Ve hayat da üçe bölünmüş halde ilerler. Başlangıç (öncesi) parçası da son parça da tekrar diye adlandırılır. Ne var ki bu iki tekrarın aynı mı farklı mı olduklarını öğrenmek için ben ve sen kavramlarının aynı mı farklı mı olduğunu sorgulamak gerekir. Böylelikle halkalar çizerek ve paramparça halde zamanla devam eder hayat(lar?). Bu ilerleyişe Nietzsche bengü dönüş der, Deleuze bu ilerleyişteki paramparçalığı fark edip Fark ve Tekrar kitabını yazar ve metafiziği fark üzerine inşa etmek için yola koyulur, Heidegger ise son tekrarı düşündükçe kafayı mezarlıklara takar. Sonuçta bir fark olarak dünyaya simge bırakan insan tekrara giden yolda arkasında bıraktığı tekrarı ve önüne eninde sonunda gelecek olan tekrarı sorgulamadan durmaz.
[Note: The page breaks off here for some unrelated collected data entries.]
(** C6 (amended). For every non-empty line: it passes exactly when no
    filter is configured or the pattern matches somewhere in it; a line
    that passes is printed once, and enqueued (with a newline) exactly when
    a log file is configured; a line that does not pass reaches neither
    sink.  With filter [ERR] and a log file, the lines boot, ERR: fail, OK
    send only ERR: fail to the console and to the queue. *)
Theorem filter_gates_both_sinks :
  (forall now self ts line st,
     line <> [] ->
     let formatted := format_line now line ts (clock st) in
     (should_display self line = true <->
        filter_pattern self = None \/
        exists p, filter_pattern self = Some p /\
                  exists pre mid post, line = pre ++ mid ++ post /\ Re.Matches p mid)
     /\ (should_display self line = true ->
           printed (dispatch now self ts line st) = printed st ++ [formatted]
           /\ enqueued (dispatch now self ts line st)
              = enqueued st ++ (if given (log_file self)
                                then [formatted ++ [LF]] else []))
     /\ (should_display self line = false ->
           dispatch now self ts line st = st))
  /\ __init__ compile_plain (str "COM3") 115200 (Some (str "esp.log"))
              (Some (str "ERR")) = Ok err_monitor
  /\ (forall now ts,
        let st := feed now err_monitor ts
                    [bytes_of "boot" ++ [x0a] ++ bytes_of "ERR: fail" ++ [x0a]
                       ++ bytes_of "OK" ++ [x0a]] initial in
        printed st = [format_line now (str "ERR: fail") ts 0]
        /\ enqueued st = [format_line now (str "ERR: fail") ts 0 ++ [LF]]).
Proof.
  split; [|split; [reflexivity|]].
  - intros now self ts line st Hne formatted.
    split; [apply should_display_spec|].
    assert (Ht : truthy line = true) by (destruct line; [contradiction | reflexivity]).
    unfold dispatch. rewrite Ht. simpl andb. split; intros ->; [|reflexivity].
    subst formatted.
    destruct ts, (given (log_file self));
      rewrite ?printed_perform, ?enqueued_perform, ?app_nil_r; auto;
      rewrite <- app_assoc; auto.
  - intros now [|]; split; reflexivity.
Qed.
Bu sırada da kendi içerisinde bir yaşam oluşturur ve kendi yaşamında ben tekrarını farka koyup tekrarın geri gelmesini sayısız kez yaşar. Her benliğini bende bulduğunda ise hem hayatta farkın öznesi olduğunu hem de kendi kurduğu hayatta tekrarın mutlakiyeti olduğunu hisseder; yaşam, en derinine değer.